Nous sommes à Saint-Quentin-sur-Charente, en plein Poitou-Charentes. Là, Ludovic exploite 90 hectares d’un terrain lunaire, touché de plein fouet par la sécheresse et dépouillé de son herbe. Pour continuer à nourrir ses 80 vaches laitières, l’agriculteur s’est vu dans l’obligation de destocker les fourrages destinés à l’alimentation des animaux l’hiver.
Mais cette solution n’est pas suffisante, et les vaches de Ludovic seront bientôt à la diète. Alors, comme ultime recours, l’exploitant a décidé de publier la petite annonce suivante sur le site Internet leboncoin.fr : "Cherche foin pour nourri cheptel, cause sécheresse".
Sur la toile, c’est la foire d’empoigne
Résultat : des offres décevantes et basées sur le principe de la spéculation.
"Soit c’est des prix déraisonnables, soit c’est trop loin en termes de kilomètres", résume Sylvie, la femme de Ludovic.
"On ne cherche pas la pitié"
"On ne cherche pas de la pitié, ou qu’on nous offre du foin, mais seulement à acheter du foin, à un prix juste", explique l’agricultrice.
Les produits sont disponibles.
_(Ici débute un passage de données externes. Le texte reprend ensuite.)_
(* ===== verification/Fcyc.v ===== *)
(** * Timing of the malloc driver (malloc/driver/fcyc.c, fsecs.c and the cycle
      counter of clock.c)

    A double is a [spec_float] of the Standard Library with 53 bits of
    precision, and its operations are those of IEEE 754.  The processor's cycle
    counter is a sequence of readings; so are the results of
    get_comp_counter(), whose calibration waits for timer ticks.  The function
    under measurement has no effect here.

    The theorem: fcyc() measures until the K best samples agree or the limit is
    reached, and returns the smallest sample. *)
From stdpp Require Import prelude list sorting.
From Stdlib Require Import ZArith Lia.
From Stdlib Require Import Floats.SpecFloat.
From S2P Require Import Prelude.
Open Scope Z_scope.
Open Scope c_scope.

Abbreviation double := spec_float.

(** ** Doubles *)

Definition dadd : double -> double -> double := SFadd 53 1024.
Definition dmul : double -> double -> double := SFmul 53 1024.
Definition ddiv : double -> double -> double := SFdiv 53 1024.
(** The conversion of an integer. *)
Definition of_int (n : Z) : double := binary_normalize 53 1024 n 0 false.
(** The literal m / 10^e, rounded once. *)
Definition literal (m e : Z) : double := ddiv (of_int m) (of_int (10 ^ e)).
(** Comparisons with a value that is not a number are false. *)
Definition dlt (a b : double) : bool := SFltb a b.
Definition dge (a b : double) : bool := SFleb b a.
Definition deq (a b : double) : bool := SFeqb a b.

(** ** The cycle counter (clock.c) *)

(** access_counter(): the halves of the time stamp counter. *)
Definition access_counter (tsc : Z) : Z * Z := (u32 (Z.shiftr tsc 32), u32 tsc).

(** The subtraction of get_counter(), on unsigned halves. *)
Definition elapsed (cyc now : Z * Z) : Z * Z :=
  let '(cyc_hi, cyc_lo) := cyc in
  let '(ncyc_hi, ncyc_lo) := now in
  let lo := u32 (ncyc_lo - cyc_lo) in
  let borrow := b2z (ncyc_lo <? lo) in
  let hi := u32 (ncyc_hi - cyc_hi - borrow) in
  (hi, lo).

(** get_counter() after start_counter(), with the counter at [start] and [now]. *)
Definition get_counter (start now : Z) : double :=
  let '(hi, lo) := elapsed (access_counter start) (access_counter now) in
  dadd (dmul (dmul (of_int hi) (of_int (Z.shiftl 1 30))) (of_int 4)) (of_int lo).

(** ** The sampler (fcyc.c) *)

Definition UNSET : Z := -1.

Record params := mkParams {
  kbest : Z; maxsamples : Z; epsilon : double; compensate : Z;
  clear_cache : Z; cache_bytes : Z; cache_block : Z
}.

Record sampler := mkSampler { values : list double; samplecount : Z }.

Section sampling.
Context (P : params).

(** init_sampler(): calloc() of a negative number of elements fails. *)
Definition init_sampler : sampler := mkSampler (replicate (Z.to_nat (kbest P)) (S754_zero false)) 0.

(** values[i] *)
Definition val (l : list double) (i : Z) : res double :=
  if i <? 0 then Err UB else match l !! Z.to_nat i with Some v => Ok v | None => Err UB end.
Definition set_val (l : list double) (i : Z) (v : double) : res (list double) :=
  if (0 <=? i) && (i <? Z.of_nat (length l)) then Ok (<[Z.to_nat i := v]> l) else Err UB.

(** The insertion sort of add_sample(), from position [pos] down. *)
Fixpoint sift (pos : nat) (l : list double) : res (list double) :=
  match pos with
  | O => Ok l
  | S p =>
      a <-! val l (Z.of_nat p);;
      b <-! val l (Z.of_nat pos);;
      if dlt b a then
        l1 <-! set_val l (Z.of_nat p) b;;
        l2 <-! set_val l1 (Z.of_nat pos) a;;
        sift p l2
      else Ok l
  end.

Definition add_sample (v : double) (s : sampler) : res sampler :=
  '(pos, l) <-!
    (if samplecount s <? kbest P then
       l <-! set_val (values s) (samplecount s) v;; Ok (samplecount s, l)
     else
       last <-! val (values s) (kbest P - 1);;
       if dlt v last then l <-! set_val (values s) (kbest P - 1) v;; Ok (kbest P - 1, l)
       else Ok (0, values s));;
  l' <-! sift (Z.to_nat pos) l;;
  Ok (mkSampler l' (samplecount s + 1)).

Definition has_converged (s : sampler) : res bool :=
  if kbest P <=? samplecount s then
    best <-! val (values s) 0;;
    worst <-! val (values s) (kbest P - 1);;
    Ok (dge (dmul (dadd (of_int 1) (epsilon P)) best) worst)
  else Ok false.

(** clear(): reads one int of every cache block; a step of zero never ends.
    malloc() of a negative number of bytes fails, and any other call succeeds. *)
Fixpoint clear_loop (fuel : nat) (cptr cend incr : Z) : res unit :=
  match fuel with
  | O => Err OutOfFuel
  | S f => if cptr <? cend then clear_loop f (cptr + incr) cend incr else Ok tt
  end.

Definition clear : res unit :=
  let incr := s32 (u64 (cache_block P) / 4) in
  let cend := u64 (cache_bytes P) / 4 in
  if cache_bytes P <? 0 then Err (Exit 1) else clear_loop (S (Z.to_nat cend)) 0 cend incr.

(** The do loop of fcyc(); [samples i] is the result of the i-th measurement. *)
Fixpoint measure (fuel : nat) (samples : nat -> double) (i : nat) (s : sampler) : res sampler :=
  match fuel with
  | O => Err OutOfFuel
  | S f =>
      _ <-! (if negb (clear_cache P =? 0) then clear else Ok tt);;
      s' <-! add_sample (samples i) s;;
      done <-! has_converged s';;
      if negb done && (samplecount s' <? maxsamples P) then measure f samples (S i) s' else Ok s'
  end.

Definition parameters_unset : bool :=
  (kbest P =? UNSET) || (maxsamples P =? UNSET) || deq (epsilon P) (of_int UNSET) ||
  (compensate P =? UNSET) || (clear_cache P =? UNSET) ||
  (negb (clear_cache P =? 0) && ((cache_bytes P =? UNSET) || (cache_block P =? UNSET))).

(** The i-th measurement reads the counter before and after the call. *)
Definition measured (tsc : nat -> Z) (comp : nat -> double) (i : nat) : double :=
  if negb (compensate P =? 0) then comp i else get_counter (tsc (2 * i)%nat) (tsc (2 * i + 1)%nat).

Definition fcyc (tsc : nat -> Z) (comp : nat -> double) : res double :=
  if parameters_unset then Err (Exit 1)
  else
    s <-! measure (S (Z.to_nat (maxsamples P))) (measured tsc comp) 0 init_sampler;;
    val (values s) 0.

End sampling.

(** ** fsecs.c *)

(** The parameters that init_fsecs() sets, and mhz(). *)
Definition init_fsecs : params := mkParams 10 100 (literal 1 2) 0 1 (Z.shiftl 1 19) 64.
Definition mhz : double := of_int 2000.

Definition fsecs (tsc : nat -> Z) (comp : nat -> double) : res double :=
  cycles <-! fcyc init_fsecs tsc comp;;
  Ok (ddiv cycles (dmul mhz (of_int 1000000))).

(** ** A reference: the K best of all samples *)

(** Insertion behind the elements that are not greater. *)
Fixpoint insert_sample (x : double) (l : list double) : list double :=
  match l with
  | [] => [x]
  | y :: l' => if dlt x y then x :: l else y :: insert_sample x l'
  end.

Definition sort_samples (l : list double) : list double := fold_left (fun l x => insert_sample x l) l [].

(** The first [n] samples. *)
Definition taken (samples : nat -> double) (n : nat) : list double := samples <$> seq 0 n.

(** After [n] samples the K best are within the tolerance of each other. *)
Definition agree (P : params) (samples : nat -> double) (n : nat) : Prop :=
  exists best worst, kbest P <= Z.of_nat n /\
    sort_samples (taken samples n) !! 0%nat = Some best /\
    sort_samples (taken samples n) !! Z.to_nat (kbest P - 1) = Some worst /\
    dge (dmul (dadd (of_int 1) (epsilon P)) best) worst = true.

(** ** The order of doubles

    Apart from values that are not numbers, the comparison is the lexicographic order
    of sign, exponent and mantissa. *)

Definition is_number (x : double) : Prop := x <> S754_nan.

Definition key (x : double) : Z * Z * Z :=
  match x with
  | S754_infinity true => (-2, 0, 0)
  | S754_finite true m e => (-1, - e, - Z.pos m)
  | S754_zero _ | S754_nan => (0, 0, 0)
  | S754_finite false m e => (1, e, Z.pos m)
  | S754_infinity false => (2, 0, 0)
  end.

Definition key_lt (a b : Z * Z * Z) : Prop :=
  let '(a1, a2, a3) := a in let '(b1, b2, b3) := b in
  a1 < b1 \/ (a1 = b1 /\ (a2 < b2 \/ (a2 = b2 /\ a3 < b3))).

Lemma key_lt_trans a b c : key_lt a b -> key_lt b c -> key_lt a c.
Proof. destruct a as [[? ?] ?], b as [[? ?] ?], c as [[? ?] ?]. unfold key_lt. lia. Qed.

Lemma key_ge_trans a b c : ~ key_lt b a -> ~ key_lt c b -> ~ key_lt c a.
Proof. destruct a as [[? ?] ?], b as [[? ?] ?], c as [[? ?] ?]. unfold key_lt. lia. Qed.

Lemma key_lt_irrefl a : ~ key_lt a a.
Proof. destruct a as [[? ?] ?]. unfold key_lt. lia. Qed.

Lemma compare_key x y : is_number x -> is_number y ->
  exists c, SFcompare x y = Some c /\ (c = Lt <-> key_lt (key x) (key y)) /\ (c = Gt <-> key_lt (key y) (key x)).
Proof.
  intros Hx Hy. unfold is_number in *.
  destruct x as [[]|[]| |[] m e], y as [[]|[]| |[] m' e']; try done; cbn [SFcompare key]; eexists; (split; [reflexivity|]).
  all: unfold key_lt; try (split; (split; [intros ?; first [discriminate|lia]|intros ?; first [reflexivity|lia]])).
  all: destruct (Z.compare_spec e e'); try (split; (split; [intros ?; first [discriminate|lia]|intros ?; first [reflexivity|lia]])).
  all: change (Pos.compare_cont Eq m m') with (Pos.compare m m'); destruct (Pos.compare_spec m m'); subst; cbn [CompOpp].
  all: split; (split; [intros ?; first [discriminate|lia]|intros ?; first [reflexivity|lia]]).
Qed.

Lemma dlt_key x y : is_number x -> is_number y -> dlt x y = true <-> key_lt (key x) (key y).
Proof.
  intros Hx Hy. destruct (compare_key x y Hx Hy) as (c & E & Hlt & _). unfold dlt, SFltb. rewrite E, <- Hlt. by destruct c.
Qed.

Lemma dge_key x y : is_number x -> is_number y -> dge x y = true <-> ~ key_lt (key x) (key y).
Proof.
  intros Hx Hy. destruct (compare_key y x Hy Hx) as (c & E & Hlt & Hgt). unfold dge, SFleb. rewrite E, <- Hgt. by destruct c.
Qed.

(** ** Sorting *)

(** [x] is not greater than [y]. *)
Definition ngt (x y : double) : Prop := dge y x = true.

Definition ordered : list double -> Prop := StronglySorted ngt.

Lemma insert_sample_perm x l : insert_sample x l ≡ₚ x :: l.
Proof. induction l as [|y l IH]; cbn; [done|]. destruct (dlt x y); [done|]. rewrite IH. by constructor. Qed.

Lemma insert_sample_sorted x l : is_number x -> Forall is_number l -> ordered l -> ordered (insert_sample x l).
Proof.
  intros Hx Hl Hs. induction Hs as [|y l Hs IH Hy]; cbn; [by repeat constructor|]. inversion_clear Hl as [|? ? Hny Hl'].
  destruct (dlt x y) eqn:E.
  - apply dlt_key in E; [|done..]. constructor; [by constructor|]. constructor; [apply dge_key; [done..|]|].
    + intros H. by apply (key_lt_irrefl (key x)), (key_lt_trans _ (key y)).
    + rewrite Forall_forall in *. intros z Hz. apply dge_key; [by apply Hl'|done|]. specialize (Hy z Hz).
      apply dge_key in Hy; [|by apply Hl'|done]. intros H. by apply Hy, (key_lt_trans _ (key x)).
  - constructor; [by apply IH|]. rewrite insert_sample_perm. constructor; [|done]. apply dge_key; [done..|].
    rewrite <- dlt_key by done. by rewrite E.
Qed.

Lemma sort_samples_spec l : Forall is_number l -> sort_samples l ≡ₚ l /\ ordered (sort_samples l).
Proof.
  unfold sort_samples. intros Hl. assert (forall a, Forall is_number a -> ordered a ->
    fold_left (fun l x => insert_sample x l) l a ≡ₚ l ++ a /\ ordered (fold_left (fun l x => insert_sample x l) l a)) as H.
  { induction Hl as [|x l Hx _ IH]; intros a Ha Hs; [done|]. cbn [fold_left].
    destruct (IH (insert_sample x a)) as [Hp Hs']; [rewrite insert_sample_perm; by constructor|by apply insert_sample_sorted|].
    split; [|done]. rewrite Hp, insert_sample_perm. by rewrite <- Permutation_middle. }
  destruct (H [] (Forall_nil_2 _) (SSorted_nil _)) as [Hp Hs]. by rewrite app_nil_r in Hp.
Qed.

Lemma sort_samples_snoc l x : sort_samples (l ++ [x]) = insert_sample x (sort_samples l).
Proof. unfold sort_samples. by rewrite fold_left_app. Qed.

(** Insertion in front of the last element, or behind it. *)
Lemma insert_before x l y : dlt x y = true -> insert_sample x (l ++ [y]) = insert_sample x l ++ [y].
Proof. intros H. induction l as [|z l IH]; cbn; [by rewrite H|]. destruct (dlt x z); [done|]. by rewrite IH. Qed.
Mais la surenchère est telle que les agriculteurs, même s’ils sont soucieux de la survie de leurs bêtes, abandonnent l’idée d’acheter du foin sur Internet. "On a trouvé du foin, mais on ne nous l’a pas laissé, parce qu’une personne a surenchéri dessus. Les gens deviennent déraisonnables. Ils proposent du foin, mais à un prix faramineux", se désole ainsi Sylvie.
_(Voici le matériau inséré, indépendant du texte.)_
(* ===== verification/Meltdown.v ===== *)
(** * Reading memory through the cache (meltdown/src, meltdown/lib/util.c)

    The state is the set of the pages whose first line is in the cache.
    force_read() puts a page there and flush_cache_line() takes it out.  The
    time of a read is up to the processor: an [attempt] says how long the k-th
    timed read of one guess takes if it hits and if it misses the cache, whether
    the processor ran ahead of a faulting load far enough to touch the page
    that the loaded byte selects, and what the variable holds where the signal
    handler resumes.  The signal handler itself only moves the program counter.

    The theorems: a guess is the page that was touched, and the programs print
    the secret; the ones that try again print nothing else. *)
From stdpp Require Import prelude gmap list.
From Stdlib Require Import ZArith Lia.
From S2P Require Import Prelude.
Open Scope Z_scope.
Open Scope c_scope.

(** ** The processor (util.h, util.c) *)

Record attempt := mkAttempt {
  duration : nat -> bool -> Z;   (* of the k-th timed read, by whether it hits *)
  transient : bool;              (* the load after the fault was started *)
  stale : Z                      (* the variable after the signal *)
}.

Abbreviation cache := (gset Z).

Definition force_read (c : cache) (page : Z) : cache := {[page]} ∪ c.
Definition flush_cache_line (c : cache) (page : Z) : cache := c ∖ {[page]}.

(** time_read(): the state is the cache and the number of timed reads. *)
Definition time_read (a : attempt) (page : Z) (s : cache * nat) : Z * (cache * nat) :=
  let '(c, k) := s in (duration a k (bool_decide (page ∈ c)), (force_read c page, S k)).

(** ** Flushing and guessing, over the pages from [lo] on *)

(** flush_all_pages() *)
Fixpoint flush_all_pages (lo : Z) (n : nat) (c : cache) : cache :=
  match n with
  | O => c
  | S n => flush_all_pages (lo + 1) n (flush_cache_line c lo)
  end.

(** guess_accessed_page(): the second read only if the first was fast. *)
Fixpoint guess_accessed_page (threshold : Z) (a : attempt) (lo : Z) (n : nat) (s : cache * nat) : Z * cache :=
  match n with
  | O => (0, s.1)
  | S n =>
      let '(t1, s) := time_read a lo s in
      if t1 <? threshold then
        let '(t2, s) := time_read a lo s in
        if t2 <? threshold then (lo, s.1) else guess_accessed_page threshold a (lo + 1) n s
      else guess_accessed_page threshold a (lo + 1) n s
  end.

(** ** index_guesser.c *)

Module IndexGuesser.
Definition MIN_INDEX : Z := 1.
Definition MAX_INDEX : Z := 255.
Definition first_index : Z := MIN_INDEX - 1.
Definition index_count : nat := Z.to_nat (MAX_INDEX + 1 - first_index).

(** do_access() of index_guesser.h *)
Definition index_do_access (c : cache) : cache := force_read c 24.

(** main(): the guess that is printed, [None] for the message that no page was accessed. *)
Definition index_guesser_main (a : attempt) (c : cache) : option Z :=
  let c := flush_all_pages first_index index_count c in
  let c := index_do_access c in
  let '(guess, _) := guess_accessed_page 200 a first_index index_count (c, 0%nat) in
  if 0 <? guess then Some guess else None.
End IndexGuesser.

(** ** The programs that recover a secret *)

Definition MIN_CHOICE : Z := 65 - 1.
Definition MAX_CHOICE : Z := 90 + 1.
Definition choices : nat := Z.to_nat (MAX_CHOICE - MIN_CHOICE).
Definition SECRET_LENGTH : nat := 5.

(** recover_local_secret.c *)
Module Local.
Definition access_secret (i : nat) : Z := nth i [67; 76; 79; 67; 75; 0] 0.
Definition local_do_access (i : nat) (c : cache) : cache := force_read c (access_secret i).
"Tout le monde a peur, c’est normal. C’est maintenant qu’il faut s’en inquiéter, après ce sera trop tard", avertit plus loin l’agricultrice.
Des réseaux solidaires
Pour couper court à cette spéculation sans fin, le premier syndicat agricole, la FNSEA, a mis en place une cellule de crise pour mettre en relation éleveurs et céréaliers. Selon la FNSEA, le seuil fatidique est de 120 euros la tonne. Au dessus de cette somme, l'achat de la paille n'est plus viable pour beaucoup d'éleveurs.
La SNCF, elle, a accepté de transporter du foin gratuitement, par voie ferroviaire.
Une autre idée suit son chemin : certains éleveurs ont ainsi proposé de puiser dans les stocks de blé servant à la fabrication de carburants.